▶ [ASSIGNED TASK] Each line of the data that mentions the string "sizes" needs to be identified and copied.

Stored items
-- Opening Marker --
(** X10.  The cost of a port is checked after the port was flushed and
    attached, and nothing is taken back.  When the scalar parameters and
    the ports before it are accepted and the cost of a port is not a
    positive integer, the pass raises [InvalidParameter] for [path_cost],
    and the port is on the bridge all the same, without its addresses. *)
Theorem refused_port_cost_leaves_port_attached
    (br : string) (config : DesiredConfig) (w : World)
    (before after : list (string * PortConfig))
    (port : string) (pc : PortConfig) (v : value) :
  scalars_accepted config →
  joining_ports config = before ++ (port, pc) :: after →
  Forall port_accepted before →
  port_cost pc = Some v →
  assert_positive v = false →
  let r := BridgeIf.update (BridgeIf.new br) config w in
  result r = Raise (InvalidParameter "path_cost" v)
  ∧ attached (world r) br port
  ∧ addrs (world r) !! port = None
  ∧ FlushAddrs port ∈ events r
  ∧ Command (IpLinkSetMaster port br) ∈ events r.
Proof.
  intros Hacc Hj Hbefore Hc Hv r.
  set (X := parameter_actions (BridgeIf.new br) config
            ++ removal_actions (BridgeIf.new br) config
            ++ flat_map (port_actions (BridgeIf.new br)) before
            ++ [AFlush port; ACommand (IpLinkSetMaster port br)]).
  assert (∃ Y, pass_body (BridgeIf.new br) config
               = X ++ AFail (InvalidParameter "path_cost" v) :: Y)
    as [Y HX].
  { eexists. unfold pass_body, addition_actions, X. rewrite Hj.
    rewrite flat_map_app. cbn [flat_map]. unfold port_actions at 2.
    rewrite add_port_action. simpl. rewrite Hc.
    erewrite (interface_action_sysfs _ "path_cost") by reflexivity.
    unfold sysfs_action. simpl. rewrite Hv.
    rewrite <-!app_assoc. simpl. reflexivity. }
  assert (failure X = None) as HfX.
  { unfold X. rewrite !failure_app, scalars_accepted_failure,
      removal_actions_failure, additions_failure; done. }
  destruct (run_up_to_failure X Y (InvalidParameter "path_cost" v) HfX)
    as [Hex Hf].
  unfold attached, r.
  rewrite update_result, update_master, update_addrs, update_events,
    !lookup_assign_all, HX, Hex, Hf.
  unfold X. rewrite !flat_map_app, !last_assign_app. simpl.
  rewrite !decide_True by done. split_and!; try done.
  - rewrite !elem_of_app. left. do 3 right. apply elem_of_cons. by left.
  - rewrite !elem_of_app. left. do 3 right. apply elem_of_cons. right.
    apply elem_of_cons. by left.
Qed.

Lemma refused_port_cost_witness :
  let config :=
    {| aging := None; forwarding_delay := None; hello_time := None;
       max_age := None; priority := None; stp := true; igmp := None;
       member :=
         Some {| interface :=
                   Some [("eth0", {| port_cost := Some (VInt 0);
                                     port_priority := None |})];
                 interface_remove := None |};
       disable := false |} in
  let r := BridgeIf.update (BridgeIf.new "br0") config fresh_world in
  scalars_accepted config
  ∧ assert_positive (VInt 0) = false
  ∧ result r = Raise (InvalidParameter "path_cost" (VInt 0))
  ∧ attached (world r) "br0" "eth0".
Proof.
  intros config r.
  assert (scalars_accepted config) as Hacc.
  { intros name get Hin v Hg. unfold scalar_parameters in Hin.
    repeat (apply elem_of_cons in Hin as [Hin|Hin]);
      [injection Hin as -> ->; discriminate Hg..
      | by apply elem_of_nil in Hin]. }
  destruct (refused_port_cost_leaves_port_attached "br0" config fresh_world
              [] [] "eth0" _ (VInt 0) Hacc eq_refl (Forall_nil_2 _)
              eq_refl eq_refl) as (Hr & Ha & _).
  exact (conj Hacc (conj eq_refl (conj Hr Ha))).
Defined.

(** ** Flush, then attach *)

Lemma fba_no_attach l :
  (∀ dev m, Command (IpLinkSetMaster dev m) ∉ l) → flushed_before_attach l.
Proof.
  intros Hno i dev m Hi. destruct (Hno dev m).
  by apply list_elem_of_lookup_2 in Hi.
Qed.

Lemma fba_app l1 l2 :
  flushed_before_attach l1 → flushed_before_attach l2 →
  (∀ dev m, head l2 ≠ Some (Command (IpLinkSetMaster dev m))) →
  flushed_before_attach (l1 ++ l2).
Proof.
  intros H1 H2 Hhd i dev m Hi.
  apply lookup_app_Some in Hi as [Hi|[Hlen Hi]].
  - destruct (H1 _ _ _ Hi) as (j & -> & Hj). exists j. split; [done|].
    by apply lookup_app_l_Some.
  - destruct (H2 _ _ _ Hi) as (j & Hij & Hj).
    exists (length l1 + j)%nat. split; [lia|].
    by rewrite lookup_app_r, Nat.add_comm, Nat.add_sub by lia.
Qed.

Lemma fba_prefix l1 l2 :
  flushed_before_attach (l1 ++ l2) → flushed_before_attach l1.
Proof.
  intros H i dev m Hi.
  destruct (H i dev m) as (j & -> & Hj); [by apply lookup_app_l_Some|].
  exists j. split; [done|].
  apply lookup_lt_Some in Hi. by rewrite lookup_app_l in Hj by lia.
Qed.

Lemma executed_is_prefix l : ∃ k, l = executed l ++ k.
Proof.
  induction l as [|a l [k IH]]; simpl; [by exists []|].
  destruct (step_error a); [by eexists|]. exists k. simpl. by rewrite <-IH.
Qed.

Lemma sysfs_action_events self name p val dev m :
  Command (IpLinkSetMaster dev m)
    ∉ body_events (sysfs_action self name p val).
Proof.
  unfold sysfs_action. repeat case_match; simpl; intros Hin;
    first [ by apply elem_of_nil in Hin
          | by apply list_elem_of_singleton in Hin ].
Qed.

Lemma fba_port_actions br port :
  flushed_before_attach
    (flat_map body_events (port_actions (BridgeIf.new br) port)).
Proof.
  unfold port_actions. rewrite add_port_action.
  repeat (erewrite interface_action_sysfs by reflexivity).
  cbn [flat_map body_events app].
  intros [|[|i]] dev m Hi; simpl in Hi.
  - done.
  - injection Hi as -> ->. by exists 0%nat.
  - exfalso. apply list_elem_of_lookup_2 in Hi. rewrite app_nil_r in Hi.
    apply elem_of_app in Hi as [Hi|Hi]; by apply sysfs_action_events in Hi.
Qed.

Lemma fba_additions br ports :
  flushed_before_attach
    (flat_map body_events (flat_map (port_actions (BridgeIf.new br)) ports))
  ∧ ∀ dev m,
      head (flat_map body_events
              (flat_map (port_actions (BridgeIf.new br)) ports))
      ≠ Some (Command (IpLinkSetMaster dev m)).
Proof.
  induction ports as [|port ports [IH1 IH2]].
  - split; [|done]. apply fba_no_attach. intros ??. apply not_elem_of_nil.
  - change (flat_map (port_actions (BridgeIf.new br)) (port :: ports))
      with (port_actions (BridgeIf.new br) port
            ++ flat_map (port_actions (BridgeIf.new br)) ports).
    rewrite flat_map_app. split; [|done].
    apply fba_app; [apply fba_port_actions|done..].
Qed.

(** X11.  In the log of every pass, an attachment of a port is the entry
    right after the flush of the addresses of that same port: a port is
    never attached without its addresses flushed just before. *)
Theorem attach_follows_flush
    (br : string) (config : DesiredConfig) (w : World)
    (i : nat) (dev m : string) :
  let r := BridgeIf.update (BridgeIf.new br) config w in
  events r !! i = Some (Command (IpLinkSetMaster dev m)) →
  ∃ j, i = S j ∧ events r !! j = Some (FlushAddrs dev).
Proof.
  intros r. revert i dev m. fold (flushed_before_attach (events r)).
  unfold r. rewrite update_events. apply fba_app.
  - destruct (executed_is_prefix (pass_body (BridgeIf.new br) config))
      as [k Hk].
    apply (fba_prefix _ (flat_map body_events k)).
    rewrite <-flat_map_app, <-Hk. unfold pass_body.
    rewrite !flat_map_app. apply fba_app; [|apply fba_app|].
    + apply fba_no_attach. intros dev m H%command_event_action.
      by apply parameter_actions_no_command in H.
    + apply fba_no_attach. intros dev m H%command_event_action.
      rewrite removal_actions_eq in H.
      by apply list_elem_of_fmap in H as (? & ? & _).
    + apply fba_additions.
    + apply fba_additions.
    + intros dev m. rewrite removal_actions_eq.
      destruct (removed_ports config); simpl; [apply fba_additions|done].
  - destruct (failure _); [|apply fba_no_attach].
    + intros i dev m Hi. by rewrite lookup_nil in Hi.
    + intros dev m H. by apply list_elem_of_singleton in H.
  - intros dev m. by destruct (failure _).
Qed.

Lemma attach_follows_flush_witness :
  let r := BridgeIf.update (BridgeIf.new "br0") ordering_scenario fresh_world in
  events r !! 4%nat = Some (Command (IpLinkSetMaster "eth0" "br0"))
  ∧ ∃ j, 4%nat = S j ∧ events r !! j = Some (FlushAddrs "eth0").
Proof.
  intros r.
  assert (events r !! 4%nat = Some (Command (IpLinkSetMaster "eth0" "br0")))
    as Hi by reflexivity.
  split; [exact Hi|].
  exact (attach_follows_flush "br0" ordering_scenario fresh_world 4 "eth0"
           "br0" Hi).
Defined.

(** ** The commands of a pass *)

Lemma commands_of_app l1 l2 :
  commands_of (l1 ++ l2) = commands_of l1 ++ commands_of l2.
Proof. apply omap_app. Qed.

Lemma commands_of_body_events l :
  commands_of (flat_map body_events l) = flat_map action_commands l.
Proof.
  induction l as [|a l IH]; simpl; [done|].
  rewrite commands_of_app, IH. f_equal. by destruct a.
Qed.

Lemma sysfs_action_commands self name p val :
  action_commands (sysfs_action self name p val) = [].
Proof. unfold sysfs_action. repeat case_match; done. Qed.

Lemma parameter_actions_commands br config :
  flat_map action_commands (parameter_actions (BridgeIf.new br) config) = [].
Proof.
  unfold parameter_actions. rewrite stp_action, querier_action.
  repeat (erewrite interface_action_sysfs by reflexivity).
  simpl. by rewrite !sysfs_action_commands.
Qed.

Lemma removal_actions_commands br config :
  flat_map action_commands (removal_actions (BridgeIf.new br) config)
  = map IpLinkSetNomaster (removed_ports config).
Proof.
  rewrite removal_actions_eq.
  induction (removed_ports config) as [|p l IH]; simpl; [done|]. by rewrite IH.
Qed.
-- Closing Marker --
-- Opening Marker --
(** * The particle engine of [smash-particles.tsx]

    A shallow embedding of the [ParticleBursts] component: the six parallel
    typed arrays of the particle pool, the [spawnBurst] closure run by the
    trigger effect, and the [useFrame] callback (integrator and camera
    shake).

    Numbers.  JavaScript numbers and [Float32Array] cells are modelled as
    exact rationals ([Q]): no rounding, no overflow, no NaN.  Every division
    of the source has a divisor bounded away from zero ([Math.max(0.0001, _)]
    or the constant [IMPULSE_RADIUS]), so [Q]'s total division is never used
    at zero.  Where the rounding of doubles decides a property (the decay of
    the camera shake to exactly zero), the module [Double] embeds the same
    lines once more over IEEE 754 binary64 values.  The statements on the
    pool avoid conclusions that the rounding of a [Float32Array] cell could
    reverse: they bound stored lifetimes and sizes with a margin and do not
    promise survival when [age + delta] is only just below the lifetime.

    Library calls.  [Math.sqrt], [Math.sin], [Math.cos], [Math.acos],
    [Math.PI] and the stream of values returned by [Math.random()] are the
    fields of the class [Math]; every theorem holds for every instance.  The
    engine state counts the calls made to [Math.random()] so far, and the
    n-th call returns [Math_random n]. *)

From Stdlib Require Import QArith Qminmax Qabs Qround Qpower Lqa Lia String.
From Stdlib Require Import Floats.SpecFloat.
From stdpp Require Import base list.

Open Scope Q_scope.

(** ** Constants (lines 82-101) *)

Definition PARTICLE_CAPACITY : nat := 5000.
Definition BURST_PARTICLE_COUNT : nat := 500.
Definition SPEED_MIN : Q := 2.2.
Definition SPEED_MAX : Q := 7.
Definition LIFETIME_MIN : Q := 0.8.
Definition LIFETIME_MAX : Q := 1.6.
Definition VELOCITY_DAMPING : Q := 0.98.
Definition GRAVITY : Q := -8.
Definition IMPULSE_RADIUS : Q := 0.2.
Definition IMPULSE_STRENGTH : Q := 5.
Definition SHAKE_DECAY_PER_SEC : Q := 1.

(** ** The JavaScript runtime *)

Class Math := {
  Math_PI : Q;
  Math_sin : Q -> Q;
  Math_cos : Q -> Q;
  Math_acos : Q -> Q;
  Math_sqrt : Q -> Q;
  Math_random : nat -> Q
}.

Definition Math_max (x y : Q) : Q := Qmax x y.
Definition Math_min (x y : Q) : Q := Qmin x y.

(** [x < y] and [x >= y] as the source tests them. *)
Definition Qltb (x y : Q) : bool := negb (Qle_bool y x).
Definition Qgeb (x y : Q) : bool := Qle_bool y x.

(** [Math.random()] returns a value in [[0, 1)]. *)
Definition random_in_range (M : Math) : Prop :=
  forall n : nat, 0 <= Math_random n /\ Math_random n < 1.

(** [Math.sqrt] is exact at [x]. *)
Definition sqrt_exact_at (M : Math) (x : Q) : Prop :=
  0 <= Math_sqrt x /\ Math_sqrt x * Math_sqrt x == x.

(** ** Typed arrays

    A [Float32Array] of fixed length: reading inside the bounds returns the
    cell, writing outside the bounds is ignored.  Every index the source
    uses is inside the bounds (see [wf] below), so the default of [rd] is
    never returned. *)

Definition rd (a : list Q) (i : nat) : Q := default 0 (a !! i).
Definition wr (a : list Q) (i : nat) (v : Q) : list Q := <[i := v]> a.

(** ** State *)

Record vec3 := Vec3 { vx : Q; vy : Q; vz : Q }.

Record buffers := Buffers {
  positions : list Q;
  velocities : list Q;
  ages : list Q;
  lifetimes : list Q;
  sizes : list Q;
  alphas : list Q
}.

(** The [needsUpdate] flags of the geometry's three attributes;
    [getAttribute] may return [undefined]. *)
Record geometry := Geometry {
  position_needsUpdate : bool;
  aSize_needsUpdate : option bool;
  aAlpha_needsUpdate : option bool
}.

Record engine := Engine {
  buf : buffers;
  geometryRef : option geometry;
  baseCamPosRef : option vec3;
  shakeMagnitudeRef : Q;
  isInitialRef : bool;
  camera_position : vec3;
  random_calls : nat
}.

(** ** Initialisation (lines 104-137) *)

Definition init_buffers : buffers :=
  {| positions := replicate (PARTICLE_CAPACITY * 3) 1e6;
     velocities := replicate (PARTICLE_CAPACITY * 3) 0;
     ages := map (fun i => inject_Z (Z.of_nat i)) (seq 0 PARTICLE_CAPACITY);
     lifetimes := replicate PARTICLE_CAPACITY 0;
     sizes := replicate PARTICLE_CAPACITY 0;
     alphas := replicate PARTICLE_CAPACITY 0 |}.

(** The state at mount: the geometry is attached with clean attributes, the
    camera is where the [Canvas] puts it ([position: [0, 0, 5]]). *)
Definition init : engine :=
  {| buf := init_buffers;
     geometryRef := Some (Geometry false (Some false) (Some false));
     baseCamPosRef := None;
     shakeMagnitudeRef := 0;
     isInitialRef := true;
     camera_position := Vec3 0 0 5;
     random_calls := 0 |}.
-- Closing Marker --
-- Opening Marker --
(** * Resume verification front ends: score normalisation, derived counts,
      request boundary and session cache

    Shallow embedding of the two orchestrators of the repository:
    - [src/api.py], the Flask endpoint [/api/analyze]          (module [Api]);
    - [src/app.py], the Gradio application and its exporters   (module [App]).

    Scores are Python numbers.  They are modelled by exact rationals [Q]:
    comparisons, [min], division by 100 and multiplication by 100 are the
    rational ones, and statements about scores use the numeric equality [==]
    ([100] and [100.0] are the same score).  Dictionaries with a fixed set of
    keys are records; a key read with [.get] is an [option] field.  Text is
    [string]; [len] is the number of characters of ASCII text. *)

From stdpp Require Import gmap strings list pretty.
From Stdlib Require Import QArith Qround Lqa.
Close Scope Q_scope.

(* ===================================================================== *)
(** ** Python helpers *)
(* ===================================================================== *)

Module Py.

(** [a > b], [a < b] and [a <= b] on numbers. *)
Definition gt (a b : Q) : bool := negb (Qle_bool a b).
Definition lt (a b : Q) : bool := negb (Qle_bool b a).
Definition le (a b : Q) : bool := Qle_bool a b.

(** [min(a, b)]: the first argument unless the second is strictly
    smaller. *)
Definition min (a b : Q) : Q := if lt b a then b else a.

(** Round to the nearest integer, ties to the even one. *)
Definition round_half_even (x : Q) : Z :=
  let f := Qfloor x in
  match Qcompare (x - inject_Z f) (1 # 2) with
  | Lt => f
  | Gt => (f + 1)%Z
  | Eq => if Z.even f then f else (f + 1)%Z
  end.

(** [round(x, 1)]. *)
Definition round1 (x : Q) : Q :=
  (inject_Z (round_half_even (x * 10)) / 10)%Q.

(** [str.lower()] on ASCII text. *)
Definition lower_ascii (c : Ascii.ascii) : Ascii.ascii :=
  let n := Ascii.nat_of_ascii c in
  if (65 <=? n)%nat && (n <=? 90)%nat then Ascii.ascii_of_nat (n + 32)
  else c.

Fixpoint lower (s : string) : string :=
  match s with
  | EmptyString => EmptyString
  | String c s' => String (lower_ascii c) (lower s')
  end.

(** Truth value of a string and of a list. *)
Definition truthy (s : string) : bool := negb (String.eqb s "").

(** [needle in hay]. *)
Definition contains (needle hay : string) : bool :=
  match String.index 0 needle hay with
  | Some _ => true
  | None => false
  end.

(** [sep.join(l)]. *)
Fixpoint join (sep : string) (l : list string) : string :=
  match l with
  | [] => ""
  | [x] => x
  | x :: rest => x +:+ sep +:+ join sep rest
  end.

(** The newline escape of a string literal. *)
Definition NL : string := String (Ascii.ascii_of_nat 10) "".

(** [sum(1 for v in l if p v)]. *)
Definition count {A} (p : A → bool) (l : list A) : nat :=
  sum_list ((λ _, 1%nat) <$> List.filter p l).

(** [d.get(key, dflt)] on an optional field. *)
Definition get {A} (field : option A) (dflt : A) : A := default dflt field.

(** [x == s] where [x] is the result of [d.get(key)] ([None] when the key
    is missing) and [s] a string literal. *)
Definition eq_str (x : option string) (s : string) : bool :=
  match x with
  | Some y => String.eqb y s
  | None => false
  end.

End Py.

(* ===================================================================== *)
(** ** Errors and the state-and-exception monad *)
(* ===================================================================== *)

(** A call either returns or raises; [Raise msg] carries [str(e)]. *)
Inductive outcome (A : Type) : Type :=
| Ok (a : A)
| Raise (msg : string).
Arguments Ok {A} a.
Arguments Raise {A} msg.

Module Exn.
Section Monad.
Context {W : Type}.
-- Closing Marker --
▶ [ANSWER TO THIS EXERCISE]
    reverse: they bound stored lifetimes and sizes with a margin and do not
  sizes : list Q;
     sizes := replicate PARTICLE_CAPACITY 0;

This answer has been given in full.